尽管有多种治疗方法,肺动脉高压(PH)仍然是一种严重的疾病,可导致右心衰竭。基质金属蛋白酶(MMPs)和金属蛋白酶组织抑制剂(TIMPs)参与 PH 中心脏和血管的重构。因此,这些生物标志物在 PH 患者中起着重要作用。本研究旨在探讨 TIMP-4、MMP-2 和 N 末端 B 型利钠肽前体(NT-proBNP)的血浆水平是否有助于评估 PH 的严重程度以及其他临床或超声心动图参数。

方法

比较了 68 例 PH 患者和 12 例无 PH 的对照组的 MMP-2、TIMP-4 和 NT-proBNP 浓度。
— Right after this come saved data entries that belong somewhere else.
(** X7. Binding a key to a registered script records that script for
    the key, replacing whatever the key was bound to (one script per key),
    and leaves the other keys' bindings and the script table alone;
    pressing the key afterwards starts that script when its id is not
    empty. *)
Theorem bindKeyToScript_round_trip (key sid : string) (acts : list ScriptAction)
    (now : Q) (c : DroneControls) :
  scripts c !! sid = Some acts ->
  let c1 := bindKeyToScript key sid c in
  scriptBindings c1 !! key = Some sid /\
  (forall key', key' <> key -> scriptBindings c1 !! key' = scriptBindings c !! key') /\
  scripts c1 = scripts c /\ activeScripts c1 = activeScripts c /\
  (truthy_string sid = true ->
   activeScripts (onKeyDown key now c1) =
     activeScripts c ++ [mkScriptInstance sid acts now 0]).
Proof.
  intros Hs c1. subst c1. unfold bindKeyToScript. rewrite Hs.
  cbn [say scriptBindings set_scriptBindings scripts activeScripts].
  conjs; try reflexivity.
  - now rewrite lookup_insert_eq.
  - intros key' Hne. now rewrite lookup_insert_ne by congruence.
  - intros Ht. unfold onKeyDown, executeScript.
    cbn [say scriptBindings set_scriptBindings scripts activeScripts].
    rewrite lookup_insert_eq, Ht. cbn [scripts]. now rewrite Hs.
Qed.

Example bindKeyToScript_round_trip_witness :
  scriptBindings (bindKeyToScript "KeyS" "yawSpin" fresh) !! "KeyS" = Some "yawSpin" /\
  scriptBindings (bindKeyToScript "KeyS" "yawSpin" fresh) !! "KeyY" = Some "yawSpin".
Proof.
  destruct (bindKeyToScript_round_trip "KeyS" "yawSpin" yawSpinActions
              0 fresh eq_refl) as (H1&H2&_).
  split; [exact H1|]. rewrite H2 by discriminate. reflexivity.
Defined.

Lemma onKeyDown_bound (key sid : string) (acts : list ScriptAction) (now : Q)
    (c : DroneControls) :
  scriptBindings c !! key = Some sid -> truthy_string sid = true ->
  scripts c !! sid = Some acts ->
  onKeyDown key now c =
    say (LogStarted sid)
      (set_activeScripts (activeScripts c ++ [mkScriptInstance sid acts now 0]) c).
Proof. intros Hb Ht Hs. unfold onKeyDown, executeScript. now rewrite Hb, Ht, Hs. Qed.

Lemma stepInstance_allDue_spec (now : Q) (inst : ScriptInstance) (c : DroneControls) :
  nextActionIndex inst = 0%nat -> allDue now inst ->
  stepInstance now inst c =
    (mkScriptInstance (id inst) (actions inst) (startTime inst) (length (actions inst)),
     executeAll (now - startTime inst) (id inst) 0 (actions inst) c).
Proof.
  intros H0 Hd. rewrite stepInstance_spec. rewrite H0, drop_0.
  rewrite dueCount_all by exact Hd. now rewrite firstn_all.
Qed.

(** X8. Pressing a bound key twice starts two instances of the script,
    each with its own start time and cursor.  An update at which all actions
    of both are due runs the whole script once for the first instance and
    then once for the second, and retires both: besides what the actions
    print, the console gets the lines of actions 1 to n of the first
    instance and then those of actions 1 to n of the second. *)
Theorem double_press_two_instances (key sid : string) (acts : list ScriptAction)
    (t0 t1 dt now : Q) (c : DroneControls) :
  scripts c !! sid = Some acts -> scriptBindings c !! key = Some sid ->
  truthy_string sid = true -> activeScripts c = [] ->
  let c2 := onKeyDown key t1 (onKeyDown key t0 c) in
  activeScripts c2 =
    [mkScriptInstance sid acts t0 0; mkScriptInstance sid acts t1 0] /\
  (Forall (fun a => time a <= now - t0) acts ->
   Forall (fun a => time a <= now - t1) acts ->
   updateActiveScripts dt now c2 =
     set_activeScripts []
       (executeAll (now - t1) sid 0 acts (executeAll (now - t0) sid 0 acts c2)) /\
   exists first second,
     console (updateActiveScripts dt now c2) = console c2 ++ first ++ second /\
     omap actionNumber first = seq 1 (length acts) /\
     omap actionNumber second = seq 1 (length acts)).
Proof.
  intros Hs Hb Ht Ha c2.
  assert (Hc2 : activeScripts c2 =
            [mkScriptInstance sid acts t0 0; mkScriptInstance sid acts t1 0]).
  { subst c2. rewrite (onKeyDown_bound key sid acts t0 c Hb Ht Hs).
    rewrite (onKeyDown_bound key sid acts t1); try assumption.
    cbn [say set_activeScripts activeScripts]. now rewrite Ha. }
  split; [exact Hc2|].
  intros H0 H1.
  assert (Hu : updateActiveScripts dt now c2 =
     set_activeScripts []
       (executeAll (now - t1) sid 0 acts (executeAll (now - t0) sid 0 acts c2))).
  { unfold updateActiveScripts. rewrite Hc2. cbn [filterScripts].
    rewrite stepInstance_allDue_spec by (try reflexivity; exact H0).
    rewrite stepInstance_allDue_spec by (try reflexivity; exact H1).
    cbn [id actions startTime]. unfold remaining. cbn [nextActionIndex actions].
    now rewrite Nat.ltb_irrefl. }
  split; [exact Hu|].
  destruct (executeAll_console (now - t0) sid acts 0 c2) as (m1&Hm1&Hn1).
  destruct (executeAll_console (now - t1) sid acts 0
              (executeAll (now - t0) sid 0 acts c2)) as (m2&Hm2&Hn2).
  exists m1, m2. rewrite Hu. cbn [console set_activeScripts].
  rewrite Hm2, Hm1, <- app_assoc. now repeat split.
Qed.

Example double_press_two_instances_witness :
  let c2 := onKeyDown "KeyS" 5 (onKeyDown "KeyS" 0 fresh) in
  activeScripts c2 =
    [mkScriptInstance "hover" hoverActions 0 0;
     mkScriptInstance "hover" hoverActions 5 0] /\
  length (console (updateActiveScripts 16 2000 c2)) = (length (console c2) + 16)%nat.
Proof.
  intros c2. split.
  - exact (proj1 (double_press_two_instances "KeyS" "hover" hoverActions 0 5 16 2000
                    fresh eq_refl eq_refl eq_refl eq_refl)).
  - vm_compute. reflexivity.
Defined.






End ControlsProofs.


Module PhysicsProofs.

Import Physics Lra.

Local Open Scope R_scope.

(** *** Vectors *)

Lemma applyQuaternion_identity (v : Vector3.t) : applyQuaternion v identity = v.
Proof.
  destruct v as [x y z]. unfold applyQuaternion, identity. cbn.
  f_equal; ring.
Qed.


Lemma length_48_64 : Vector3.length (Vector3.mk 48 64 0) = 80.
Proof.
  unfold Vector3.length. cbn.
  replace (48 * 48 + 64 * 64 + 0 * 0) with (80 * 80) by lra.
  apply sqrt_square. lra.
Qed.

(** *** Thrust *)

Lemma Q2R_1 : Q2R 1 = 1.
Proof. unfold Q2R. cbn. lra. Qed.

Lemma unified_thrust (s : Settings) (controls : Controls.DroneControls)
    (origin : Vector3.t) :
  useIndividualMotors s = false ->
  (Controls.throttle (Controls.channels controls) == 1)%Q ->
  exists torque,
    applyControlsToDrone s controls (mkTransform origin identity) =
      Some [applyCentralForce (Vector3.mk 0 (maxThrust s) 0); applyTorque torque] /\
    netForce [applyCentralForce (Vector3.mk 0 (maxThrust s) 0); applyTorque torque] =
      Vector3.mk 0 (maxThrust s) 0.
Proof.
  intros Hmode Ht. unfold applyControlsToDrone. rewrite Hmode.
  cbn [getRotation Controls.getControlInputs Controls.in_throttle].
  rewrite (Qeq_eqR _ _ Ht), Q2R_1, !applyQuaternion_identity.
  eexists. split.
  - do 3 f_equal. f_equal. lra.
  - cbn. unfold Vector3.add, Vector3.zero. cbn. f_equal; lra.
Qed.

Lemma individual_thrust (s : Settings) (controls : Controls.DroneControls)
    (origin : Vector3.t) :
  useIndividualMotors s = true ->
  (Controls.motor1 (Controls.motorThrusts controls) == 0.6125)%Q ->
  (Controls.motor2 (Controls.motorThrusts controls) == 0.6125)%Q ->
  (Controls.motor3 (Controls.motorThrusts controls) == 0.6125)%Q ->
  (Controls.motor4 (Controls.motorThrusts controls) == 0.6125)%Q ->
  length (motorPositions s) = 4%nat ->
  exists p1 p2 p3 p4,
    let f := Vector3.mk 0 (0.6125 * maxThrust s) 0 in
    applyControlsToDrone s controls (mkTransform origin identity) =
      Some [applyForce f p1; applyForce f p2; applyForce f p3; applyForce f p4] /\
    netForce [applyForce f p1; applyForce f p2; applyForce f p3; applyForce f p4] =
      Vector3.mk 0 (2.45 * maxThrust s) 0.
Proof.
  intros Hmode H1 H2 H3 H4 Hlen. unfold applyControlsToDrone. rewrite Hmode.
  destruct (motorPositions s) as [|q1 [|q2 [|q3 [|q4 [|]]]]] eqn:Hpos;
    try discriminate.
  cbn [motorLoop motorCall motorThrust Controls.getControlInputs
       Controls.in_motorThrusts Controls.motor1 Controls.motor2 Controls.motor3
       Controls.motor4 getRotation getOrigin].
  rewrite Hpos.
  rewrite (Qeq_eqR _ _ H1), (Qeq_eqR _ _ H2), (Qeq_eqR _ _ H3), (Qeq_eqR _ _ H4),
    !applyQuaternion_identity.
  cbn.
  do 4 eexists. split; [reflexivity|].
  cbn. unfold Vector3.add, Vector3.zero. cbn. f_equal; lra.
Qed.

(** C3 (amended). At identity orientation, unified mode with throttle 1
    applies one central force of exactly [maxThrust] along world-up; the
    individual motor mode with the four thrusts at 0.6125 and the same
    [maxThrust] applies four forces of 0.6125 [maxThrust] each along
    world-up, a net force of 2.45 [maxThrust] and not of [maxThrust]. *)
Theorem thrust_at_zero_tilt (s : Settings) (controls : Controls.DroneControls)
    (origin : Vector3.t) :
  (useIndividualMotors s = false ->
   (Controls.throttle (Controls.channels controls) == 1)%Q ->
   exists torque,
     applyControlsToDrone s controls (mkTransform origin identity) =
       Some [applyCentralForce (Vector3.mk 0 (maxThrust s) 0); applyTorque torque] /\
     netForce [applyCentralForce (Vector3.mk 0 (maxThrust s) 0); applyTorque torque] =
       Vector3.mk 0 (maxThrust s) 0) /\
  (useIndividualMotors s = true ->
   (Controls.motor1 (Controls.motorThrusts controls) == 0.6125)%Q ->
   (Controls.motor2 (Controls.motorThrusts controls) == 0.6125)%Q ->
   (Controls.motor3 (Controls.motorThrusts controls) == 0.6125)%Q ->
   (Controls.motor4 (Controls.motorThrusts controls) == 0.6125)%Q ->
   length (motorPositions s) = 4%nat ->
   exists p1 p2 p3 p4,
     let f := Vector3.mk 0 (0.6125 * maxThrust s) 0 in
     applyControlsToDrone s controls (mkTransform origin identity) =
       Some [applyForce f p1; applyForce f p2; applyForce f p3; applyForce f p4] /\
     netForce [applyForce f p1; applyForce f p2; applyForce f p3; applyForce f p4] =
       Vector3.mk 0 (2.45 * maxThrust s) 0).
Proof.
  split; [apply unified_thrust | apply individual_thrust].
Qed.

Example thrust_at_zero_tilt_witness :
  (exists torque,
     applyControlsToDrone defaultSettings Controls.fullThrottle
       (mkTransform Vector3.zero identity) =
       Some [applyCentralForce (Vector3.mk 0 (maxThrust defaultSettings) 0);
             applyTorque torque] /\
     netForce [applyCentralForce (Vector3.mk 0 (maxThrust defaultSettings) 0);
               applyTorque torque] =
       Vector3.mk 0 (maxThrust defaultSettings) 0) /\
  (exists p1 p2 p3 p4,
     let f := Vector3.mk 0 (0.6125 * maxThrust individualSettings) 0 in
     applyControlsToDrone individualSettings Controls.fresh
       (mkTransform Vector3.zero identity) =
       Some [applyForce f p1; applyForce f p2; applyForce f p3; applyForce f p4] /\
     netForce [applyForce f p1; applyForce f p2; applyForce f p3; applyForce f p4] =
       Vector3.mk 0 (2.45 * maxThrust individualSettings) 0).
Proof.
  split.
  - apply (proj1 (thrust_at_zero_tilt defaultSettings Controls.fullThrottle
                    Vector3.zero)).
    + reflexivity.
    + vm_compute. reflexivity.
  - apply (proj2 (thrust_at_zero_tilt individualSettings Controls.fresh
                    Vector3.zero)); reflexivity.
Defined.

(** C3, as stated, fails: with the default [maxThrust] of 1 in both
    modes and the body at identity orientation, unified mode at throttle 1
    applies a net force of 1 along world-up and the individual motor mode at
    the trim of 0.6125 a net force of 2.45. *)
Lemma modes_disagree_counterexample :
  let tr := mkTransform Vector3.zero identity in
  Controls.throttle (Controls.channels Controls.fullThrottle) = 1%Q /\
  Controls.motorThrusts Controls.fresh =
    Controls.mkMotorThrusts 0.6125 0.6125 0.6125 0.6125 /\
  maxThrust individualSettings = maxThrust defaultSettings /\
  exists unified individual,
    applyControlsToDrone defaultSettings Controls.fullThrottle tr = Some unified /\
    applyControlsToDrone individualSettings Controls.fresh tr = Some individual /\
    netForce unified = Vector3.mk 0 1 0 /\
    netForce individual = Vector3.mk 0 2.45 0 /\
    netForce unified <> netForce individual.
Proof.
  intros tr. split; [vm_compute; reflexivity|]. split; [reflexivity|].
  split; [reflexivity|].
  assert (Ht : (Controls.throttle (Controls.channels Controls.fullThrottle) == 1)%Q)
    by (vm_compute; reflexivity).
  destruct (unified_thrust defaultSettings Controls.fullThrottle Vector3.zero
              eq_refl Ht) as (torque&Hu&Hnu).
  destruct (individual_thrust individualSettings Controls.fresh Vector3.zero
              eq_refl ltac:(reflexivity) ltac:(reflexivity) ltac:(reflexivity)
              ltac:(reflexivity) eq_refl) as (p1&p2&p3&p4&Hm&Hnm).
  cbv zeta in Hm, Hnm.
  eexists. eexists. split; [exact Hu|]. split; [exact Hm|].
  rewrite Hnu, Hnm. cbn [maxThrust defaultSettings individualSettings].
  split; [reflexivity|]. split; [f_equal; lra|].
  intros H. injection H as H. lra.
Qed.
所有患者均接受体格检查、超声心动图检查和心血管危险因素检查;同时测定 MMP-2、TIMP-4、NT-proBNP、总胆固醇和甘油三酯的血浆浓度。

结果

在 PH 患者中,TIMP-4(PH:2877.99 ± 1363.78 pg/ml,对照组:2028.38 ± 762.67 pg/ml,p = 0.0068)和 NT-proBNP(PH:2405.00 pg/ml-5423.47 ± 6703.38 pg/ml,对照组:411.0000 pg/ml-421.75 ± 315.37 pg/ml,p = 0.01)的血浆水平显著升高。我们还观察到,MMP-2 和 NT-proBNP 在更高的 WHO 功能分级(p = 0.001 对于 MMP-2,p = 0.008 对于 NT-proBNP)、更高的肺动脉压(p = 0.002 对于 MMP-2,p = 0.001 对于 NT-proBNP)和更严重的三尖瓣反流(p = 0.001 对于 MMP-2,p = 0.009 对于 NT-proBNP)的患者中显著增加。TIMP-4 在肺动脉压更高的患者中升高(p = 0.006)。

结论

PH 患者的 TIMP-4 和 NT-proBNP 血浆水平升高。MMP-2 和 NT-proBNP 与 PH 不同参数的严重程度相关(WHO 功能分级、sPAP 严重程度、TV 反流严重程度)。因此,这类患者的 MMP-2 和 NT-proBNP 血浆水平反映了疾病的严重程度,并可能具有预后作用。MMP-2 有助于评估 PH 药物治疗对组织重构的有益作用。这些重构生物标志物可能没有诊断价值,但具有预测生存的潜力。然而,为了进一步探讨 MMP 在 PH 中的预后作用和治疗性 MMP 抑制的可能性,需要进一步了解 MMP 在 PH 中的作用。